**LISTED RECORDS**:
——————

(** Stand-ins for the collaborators. The URL parser refuses the empty text,
    as [url.ParseRequestURI] does, and keeps any other text as the path. The
    marshaller names the kind of document. The matcher knows the one pattern
    of the retry loop: the text ends with "is busy completing an operation"
    and one more character that is not a line feed. The gateway decoder
    reads the body "nonsense" as a syntax error and any other body as the
    sample gateway at that address, and, like [xml.Unmarshal], APPENDS the
    interfaces it reads to those the target already has. The task decoder
    takes the body for the address of the task. *)
Definition sampleParseRequestURI (rawurl : string) : option URL.t :=
  if String.eqb rawurl "" then None
  else Some {| URL.Scheme := ""; URL.Host := ""; URL.Path := rawurl |}.

Definition sampleMarshalIndent (d : Document) : string * error :=
  match d with
  | DocFeatures _ => ("<GatewayFeatures/>", None)
  | DocServiceConfiguration _ => ("<EdgeGatewayServiceConfiguration/>", None)
  end.

Definition sampleMatchString (pattern s : string) : bool :=
  let n := String.length s in
  String.eqb pattern busyPattern &&
  Nat.leb 32 n &&
  String.eqb (String.substring (n - 32) 31 s) "is busy completing an operation" &&
  negb (String.eqb (String.substring (n - 1) 1 s) newline).
(** * Heredity: exact inference over a family pedigree

    A shallow embedding of [src/heredity/heredity.py]: the conditional
    probability tables [PROBS], the enumeration of hypotheses in [main],
    [powerset], [joint_probability] (with its local helper [pass_down]),
    [update] and [normalize].

    Numbers.  The program computes with Python floats.  The embedding is
    written once, over a small interface [Arith] of the arithmetic the
    program uses, and is read at two instances:
    - [Q_arith], exact rational arithmetic: the mathematical reading of the
      program, in which the general theorems are proved;
    - [float_arith], IEEE 754 binary64 (Rocq's primitive floats), which is
      what a Python float is.  It is used to evaluate the program on
      concrete pedigrees where the order in which Python iterates a set
      cannot change the result: a pedigree of one person, a set of at most
      two factors.

    Containers.  The pedigree [people] (a dict keyed by name) is a
    [gmap string person]; the sets of names [one_gene], [two_genes],
    [have_trait] are [gset string]; the table [probabilities], a dict that
    the program only ever traverses, is the list of its items; the Python
    [set] of floats built by [joint_probability] is a duplicate-free list.

    Failure.  A function that can raise returns an [option]; [None] stands
    for the exception ([KeyError], [TypeError] on a [None] operand,
    [ZeroDivisionError]). *)

From Stdlib Require Import QArith Qabs Lqa.
From Stdlib Require Import PrimFloat.
From Stdlib Require Uint63.
From stdpp Require Import gmap strings list.

Set Warnings "-inexact-float,-clear-no-such-hyp".

(** ** Arithmetic *)

Class Arith (T : Type) := {
  lit : Q → T;            (* the value of a numeric literal *)
  num_add : T → T → T;
  num_sub : T → T → T;
  num_mul : T → T → T;
  num_div : T → T → T;    (* only reached with a non-zero divisor *)
  num_eqb : T → T → bool  (* Python's [==] on numbers *)
}.
Arguments lit {T _} _%_Q.

Declare Scope num_scope.
Delimit Scope num_scope with num.
Infix "+" := num_add : num_scope.
Infix "-" := num_sub : num_scope.
Infix "*" := num_mul : num_scope.
Infix "/" := num_div : num_scope.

——————

**PROBLEM TO WORK ON**: Nothing but an exact copy of the lines from the start of the entries through the line containing "reads the body" belongs in the response.

**WRITTEN ANSWER**:
(** Stand-ins for the collaborators. The URL parser refuses the empty text,
    as [url.ParseRequestURI] does, and keeps any other text as the path. The
    marshaller names the kind of document. The matcher knows the one pattern
    of the retry loop: the text ends with "is busy completing an operation"
    and one more character that is not a line feed. The gateway decoder
    reads the body "nonsense" as a syntax error and any other body as the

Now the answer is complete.